I was also pleased to read several letters from current EPA Administrator Gina McCarthy ratifying that there would be no cap and trade scheme. (August 3, 2011, May 13, 2013, and March 2014)*

On August 3, 2015, however, the EPA came out with their “Proposed Federal Plan for the Clean Power Plan” contrary to assurances to Congress the people’s will would be heard, and the EPA would not, through regulation, propose a back door cap and trade policy. In the plan, EPA has proposed “model trading rules” for the states. Their model trading rules are found in various parts of the plan and one example on pages 42 and 43 of the Summary is:

“The EPA strongly encourages states to consider adopting one of the model trading rules, which are designed to be referenced by states in their rulemakings. Use of the model trading rules by states would help to ensure consistency between and among the state programs, which is useful for the potential operation of a broad trading program that spans multi-state regions or operates on a national scale.”

In my opinion, the EPA’s “model trading rules” are clearly designed to increase the likelihood of regional or national CO2 emissions trading programs, in other words- cap and trade.

On October 7, 2015, the Energy and Commerce Committee held a hearing with Janet McCabe, the EPA’s Acting Assistant Administrator for the Office of Air and Radiation, about the new proposed regulations. Since the EPA encourages states to pursue emissions trading programs to meet the EPA’s regulatory CO2 mandatory goals, I challenged McCabe to confirm that if the states do not meet mandates, will the EPA come in and implement a federal “trading plan.” I asked for a simple yes or no answer. McCabe refused.

She began playing word games, like my young boys do. It was as if she had been instructed before coming to the hearing to deny their plan was a form of cap and trade.

She did this notwithstanding the plan is clearly, in my opinion, trying to push the various states into multi-state regions or a national cap and trade scheme.

She first claimed she could not answer my question, because the rule was only a proposed rule in draft form. So I clarified: under the proposed rule as drafted, if the states do not comply, will the EPA force a cap and trade program?

Ms. McCabe responded, “EPA has proposed trading programs, a rate-based emission one or a mass-based emission one.”

This does not constitute a yes or no answer, but I believe based on their plan and her statements, it’s clear the goal of the EPA regulations is to impose a back door national cap and trade scheme.

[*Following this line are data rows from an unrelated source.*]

(** C38: EAX: what encryption returns, decryption under the same key, nonce and header
    turns back into the data; a received tag whose 16 bytes are not the tag of the
    received ciphertext is answered with -2; and whenever decryption fails, for a wrong
    tag or any failed allocation, the caller's buffer still holds the ciphertext. *)
Theorem eax_authenticated stray key nonce hdr data tag0 :
  (16 ≤ length key)%nat →
  ∃ ek, aes_encrypt_init true (take 16 key) = Some ek ∧
    (∃ c tag, aes_128_eax_encrypt stray (λ _, true) key nonce hdr data tag0 = Ret (0, c, tag) ∧
       length c = length data ∧ length tag = 16%nat ∧
       ∀ rest, aes_128_eax_decrypt stray (λ _, true) key nonce hdr c (tag ++ rest) = Ret (0, data)) ∧
    (∀ c tag, take 16 tag ≠ eax_tag ek nonce hdr c →
       aes_128_eax_decrypt stray (λ _, true) key nonce hdr c tag = Ret (-2, c)) ∧
    (∀ alloc c tag, ∃ r d, aes_128_eax_decrypt stray alloc key nonce hdr c tag = Ret (r, d) ∧ (r ≠ 0 → d = c)).
Proof.
  intros Hk. assert (H16 : length (take 16 key) = 16%nat) by (rewrite length_take; lia).
  destruct (init_ok (take 16 key) H16) as [He _]. exists (rijndaelKeySetupEnc (take 16 key)). split; [exact He|].
  set (ek := rijndaelKeySetupEnc _) in *. change (encrypt_init true key = Some ek) in He. split; [|split].
  - destruct (eax_encrypt_eq stray key ek nonce hdr data tag0 He) as (c & Hc & E). exists c, (eax_tag ek nonce hdr c).
    destruct (ctr_twice key ek (eax_omac ek 0 nonce) data He) as (c' & Hc' & Hl & Hd). rewrite Hc in Hc'. injection Hc' as <-.
    split; [exact E|]. split; [exact Hl|]. split; [apply length_eax_tag|]. intros rest. rewrite (eax_decrypt_eq _ _ ek) by done.
    rewrite take_app_length', bool_decide_true by (done || by rewrite length_eax_tag). exact Hd.
  - intros c tag Ht. rewrite (eax_decrypt_eq _ _ ek) by done. by rewrite bool_decide_false.
  - intros alloc c tag. exact (eax_decrypt_untouched stray alloc key ek nonce hdr c tag He).
Qed.

Lemma eax_authenticated_witness :
  ∃ c tag, aes_128_eax_encrypt [] (λ _, true) (repeat 7 16) [1] [2; 3] [4; 5; 6] [] = Ret (0, c, tag) ∧
    aes_128_eax_decrypt [] (λ _, true) (repeat 7 16) [1] [2; 3] c tag = Ret (0, [4; 5; 6]).
Proof.
  destruct (eax_authenticated [] (repeat 7 16) [1] [2; 3] [4; 5; 6] [] ltac:(cbn; lia)) as (ek & _ & (c & tag & E & _ & _ & Hd) & _).
  exists c, tag. split; [exact E|]. specialize (Hd []). rewrite app_nil_r in Hd. exact Hd.
Defined.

If you limit emissions, you are “capping”. If you also set up a “trading program”, then I cannot comprehend how you are not setting up a cap and trade scheme. I believe the EPA is just refusing to call it cap and trade because that scheme has been so discredited in the minds of the American public.

I believe Ms. McCabe’s attitude is a reflection of the EPA’s policy to call it anything but cap and trade.

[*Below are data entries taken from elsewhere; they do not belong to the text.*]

(* ===== verification/EapolSupp.v ===== *)
(** * EAPOL supplicant state machines (src/src/eapol_supp/eapol_supp_sm.c)

    The three IEEE 802.1X-2004 supplicant machines (PAE, key receive, backend)
    share [struct eapol_sm]; here a record with the same fields, a C [Boolean]
    being a [bool] and an [unsigned int] an integer kept below [2^32].  A [sys]
    pairs it with the state of the EAP layer below and with the list of effects
    performed so far: calls through [struct eapol_ctx] and event-loop timer
    operations, newest last.  The EAP layer is reached through the class
    [EapPeer]; it acts on the EAPOL variables only by the callbacks of
    [eapol_cb], here the writes it returns.  [eloop] itself and the functions
    behind the callbacks are not part of this component. *)

From S2P Require Import Prelude Merkle Md5 Rc4.

(** ** Data *)

Inductive PortStatus := Unauthorized | Authorized.
Inductive PortControl := Auto | ForceUnauthorized | ForceAuthorized.

Inductive supp_pae_state :=
| SUPP_PAE_UNKNOWN | SUPP_PAE_DISCONNECTED | SUPP_PAE_LOGOFF | SUPP_PAE_CONNECTING
| SUPP_PAE_AUTHENTICATING | SUPP_PAE_AUTHENTICATED | SUPP_PAE_HELD | SUPP_PAE_RESTART
| SUPP_PAE_S_FORCE_AUTH | SUPP_PAE_S_FORCE_UNAUTH.

Inductive key_rx_state := KEY_RX_UNKNOWN | KEY_RX_NO_KEY_RECEIVE | KEY_RX_KEY_RECEIVE.

Inductive supp_be_state :=
| SUPP_BE_UNKNOWN | SUPP_BE_INITIALIZE | SUPP_BE_IDLE | SUPP_BE_REQUEST | SUPP_BE_RECEIVE
| SUPP_BE_RESPONSE | SUPP_BE_FAIL | SUPP_BE_TIMEOUT | SUPP_BE_SUCCESS.

Inductive eapol_cb_status := EAPOL_CB_IN_PROGRESS | EAPOL_CB_SUCCESS | EAPOL_CB_FAILURE.

#[global] Instance PortStatus_eq_dec : EqDecision PortStatus.
Proof. solve_decision. Defined.
#[global] Instance PortControl_eq_dec : EqDecision PortControl.
Proof. solve_decision. Defined.
#[global] Instance supp_pae_state_eq_dec : EqDecision supp_pae_state.
Proof. solve_decision. Defined.
#[global] Instance key_rx_state_eq_dec : EqDecision key_rx_state.
Proof. solve_decision. Defined.
#[global] Instance supp_be_state_eq_dec : EqDecision supp_be_state.
Proof. solve_decision. Defined.
#[global] Instance eapol_cb_status_eq_dec : EqDecision eapol_cb_status.
Proof. solve_decision. Defined.

Record eapol_config := EapolConfig {
  accept_802_1x_keys : bool;
  required_keys : Z;
  fast_reauth : bool;
  workaround : Z;
  eap_disabled : bool
}.

Record eapol_sm := EapolSm {
  authWhile : Z; heldWhile : Z; startWhen : Z; idleWhile : Z; timer_tick_enabled : bool;
  eapFail : bool; eapolEap : bool; eapSuccess : bool; initialize : bool;
  keyDone : bool; keyRun : bool; portControl : PortControl; portEnabled : bool;
  suppPortStatus : PortStatus; portValid : bool; suppAbort : bool; suppFail : bool;
  suppStart : bool; suppSuccess : bool; suppTimeout : bool;
  SUPP_PAE_state : supp_pae_state;
  userLogoff : bool; logoffSent : bool; startCount : Z; eapRestart : bool;
  sPortMode : PortControl;
  heldPeriod : Z; startPeriod : Z; maxStart : Z;
  KEY_RX_state : key_rx_state; rxKey : bool;
  SUPP_BE_state : supp_be_state;
  eapNoResp : bool; eapReq : bool; eapResp : bool; authPeriod : Z;
  dot1xSuppEapolFramesRx : Z; dot1xSuppEapolFramesTx : Z;
  dot1xSuppEapolStartFramesTx : Z; dot1xSuppEapolLogoffFramesTx : Z;
  dot1xSuppEapolRespFramesTx : Z; dot1xSuppEapolReqIdFramesRx : Z;
  dot1xSuppEapolReqFramesRx : Z; dot1xSuppInvalidEapolFramesRx : Z;
  dot1xSuppEapLengthErrorFramesRx : Z; dot1xSuppLastEapolFrameVersion : Z;
  dot1xSuppLastEapolFrameSource : list Z;
  changed : bool; initial_req : bool; last_rx_key : option (list Z);
  eapReqData : option (list Z); altAccept : bool; altReject : bool;
  replay_counter_valid : bool; last_replay_counter : list Z;
  conf : eapol_config; cb_status : eapol_cb_status; cached_pmk : bool;
  unicast_key_received : bool; broadcast_key_received : bool
}.

#[global] Instance eta_eapol_sm : Eta eapol_sm := λ r,
  EapolSm (authWhile r) (heldWhile r) (startWhen r) (idleWhile r) (timer_tick_enabled r)
    (eapFail r) (eapolEap r) (eapSuccess r) (initialize r) (keyDone r) (keyRun r)
    (portControl r) (portEnabled r) (suppPortStatus r) (portValid r) (suppAbort r)
    (suppFail r) (suppStart r) (suppSuccess r) (suppTimeout r) (SUPP_PAE_state r)
    (userLogoff r) (logoffSent r) (startCount r) (eapRestart r) (sPortMode r)
    (heldPeriod r) (startPeriod r) (maxStart r) (KEY_RX_state r) (rxKey r)
    (SUPP_BE_state r) (eapNoResp r) (eapReq r) (eapResp r) (authPeriod r)
    (dot1xSuppEapolFramesRx r) (dot1xSuppEapolFramesTx r) (dot1xSuppEapolStartFramesTx r)
    (dot1xSuppEapolLogoffFramesTx r) (dot1xSuppEapolRespFramesTx r)
    (dot1xSuppEapolReqIdFramesRx r) (dot1xSuppEapolReqFramesRx r)
    (dot1xSuppInvalidEapolFramesRx r) (dot1xSuppEapLengthErrorFramesRx r)
    (dot1xSuppLastEapolFrameVersion r) (dot1xSuppLastEapolFrameSource r)
    (changed r) (initial_req r) (last_rx_key r) (eapReqData r) (altAccept r) (altReject r)
    (replay_counter_valid r) (last_replay_counter r) (conf r) (cb_status r) (cached_pmk r)
    (unicast_key_received r) (broadcast_key_received r).

(** Event-loop timeouts of the component. *)
Inductive timeout_handler := PortTimersTick | SmStepTimeout.

Inductive event :=
| EapolSend (type : Z) (body : list Z)
| PortCb (authorized : bool)
| EapolDone
| Completed (success : bool)
| SetWepKey (unicast : bool) (keyidx : Z) (key : list Z)
| AbortedCached
| RegisterTimeout (sec : Z) (h : timeout_handler)
| CancelTimeout (h : timeout_handler).

(** Which optional callbacks of [struct eapol_ctx] are set, and the result of
    the driver's [set_wep_key]. *)
Record eapol_ctx := EapolCtx {
  has_cb : bool;
  has_port_cb : bool;
  has_eapol_done_cb : bool;
  has_aborted_cached : bool;
  set_wep_key : option (bool → Z → list Z → Z)
}.

(** ** The interface to the EAP layer *)

Inductive eapol_bool_var :=
| EAPOL_eapSuccess | EAPOL_eapRestart | EAPOL_eapFail | EAPOL_eapResp | EAPOL_eapNoResp
| EAPOL_eapReq | EAPOL_portEnabled | EAPOL_altAccept | EAPOL_altReject.

#[global] Instance eapol_bool_var_eq_dec : EqDecision eapol_bool_var.
Proof. solve_decision. Defined.

(** What the EAP layer reads ([get_bool], [get_int], [get_eapReqData]) and
    writes ([set_bool], [set_int]) of its caller. *)
Record eap_view := EapView {
  view_bool : eapol_bool_var → bool;
  view_idleWhile : Z;
  view_eapReqData : option (list Z)
}.

Inductive eap_write :=
| SetBool (v : eapol_bool_var) (b : bool)
| SetIdleWhile (n : Z).

Class EapPeer (E : Type) := {
  eap_peer_sm_step : E → eap_view → E * list eap_write * bool;
  eap_sm_abort : E → E * list eap_write;
  eap_key_available : E → bool;
  eap_get_eapKeyData : E → option (list Z);
  eap_get_eapRespData : E → E * option (list Z);
  eap_notify_success : E → E;
  eap_notify_lower_layer_success : E → eap_view → E * list eap_write;
  eap_set_fast_reauth : E → bool → E;
  eap_set_workaround : E → Z → E;
  eap_set_force_disabled : E → bool → E;
  eap_sm_notify_ctrl_attached : E → E;
  eap_invalidate_cached_session : E → E
}.

(** The EAP layer never writes [portEnabled]; its boolean writes are to the
    other variables of [eapol_sm_set_bool]. *)
Definition write_ok (w : eap_write) : Prop :=
  match w with SetBool EAPOL_portEnabled _ => False | _ => True end.

Class EapPeerOk (E : Type) `{!EapPeer E} : Prop := {
  eap_step_writes e v e' ws c : eap_peer_sm_step e v = (e', ws, c) → Forall write_ok ws;
  eap_abort_writes e e' ws : eap_sm_abort e = (e', ws) → Forall write_ok ws;
  eap_lower_writes e v e' ws :
    eap_notify_lower_layer_success e v = (e', ws) → Forall write_ok ws
}.

(** ** Operations *)

Section eapol.
Context {E : Type} `{!EapPeer E}.
(** The callbacks of the owner, whether the build has CONFIG_WPS, and the
    uninitialised stack memory of [keydata] and of the hash contexts. *)
Context (ctx : eapol_ctx) (config_wps : bool) (junk mem : list Z).

Record sys := Sys { sm : eapol_sm; eap : E; out : list event }.

#[global] Instance eta_sys : Eta sys := λ s, Sys (sm s) (eap s) (out s).

Local Notation "s .[ f := v ]" := (s <| sm := (sm s) <| f := v |> |>)
  (at level 12, f at next level, left associativity).

Definition emit (e : event) (s : sys) : sys := s <| out := out s ++ [e] |>.

Definition eapol_enable_timer_tick (s : sys) : sys :=
  if timer_tick_enabled (sm s) then s
  else
    let s := s.[timer_tick_enabled := true] in
    let s := emit (CancelTimeout PortTimersTick) s in
    emit (RegisterTimeout 1 PortTimersTick) s.

Definition eapol_sm_get_bool (s : sys) (v : eapol_bool_var) : bool :=
  match v with
  | EAPOL_eapSuccess => eapSuccess (sm s)
  | EAPOL_eapRestart => eapRestart (sm s)
  | EAPOL_eapFail => eapFail (sm s)
  | EAPOL_eapResp => eapResp (sm s)
  | EAPOL_eapNoResp => eapNoResp (sm s)
  | EAPOL_eapReq => eapReq (sm s)
  | EAPOL_portEnabled => portEnabled (sm s)
  | EAPOL_altAccept => altAccept (sm s)
  | EAPOL_altReject => altReject (sm s)
  end.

But whether or not they call it cap and trade or Stetson and Barter, it’s still the same thing.

Or put another way, a skunk by any other name still smells the same.

Welcome to Washington, where bureaucrats use a word swap to cover their attempts to circumvent Congress and force their overreaching regulations onto an unwilling American people.

If you have questions, concerns, or comments, feel free to contact my office. You can call my Abingdon office at 276-525-1405 or my Christiansburg office at 540-381-5671. To reach my office via email, please visit my website at Also on my website is the latest material from my office, including information on votes recently taken on the floor of the House of Representatives.
*Letters referenced above:

I. “Administrator Jackson and Assistant Administrator Gina McCarthy have stated publicly the agency has no intention of pursuing a cap-and-trade program for GHGs under the Clean Air Act. The agency reaffirms those statements here.”
– August 3, 2011 letter from then-Assistant Administrator Gina McCarthy to Chairman Fred Upton. Answer to Question 14.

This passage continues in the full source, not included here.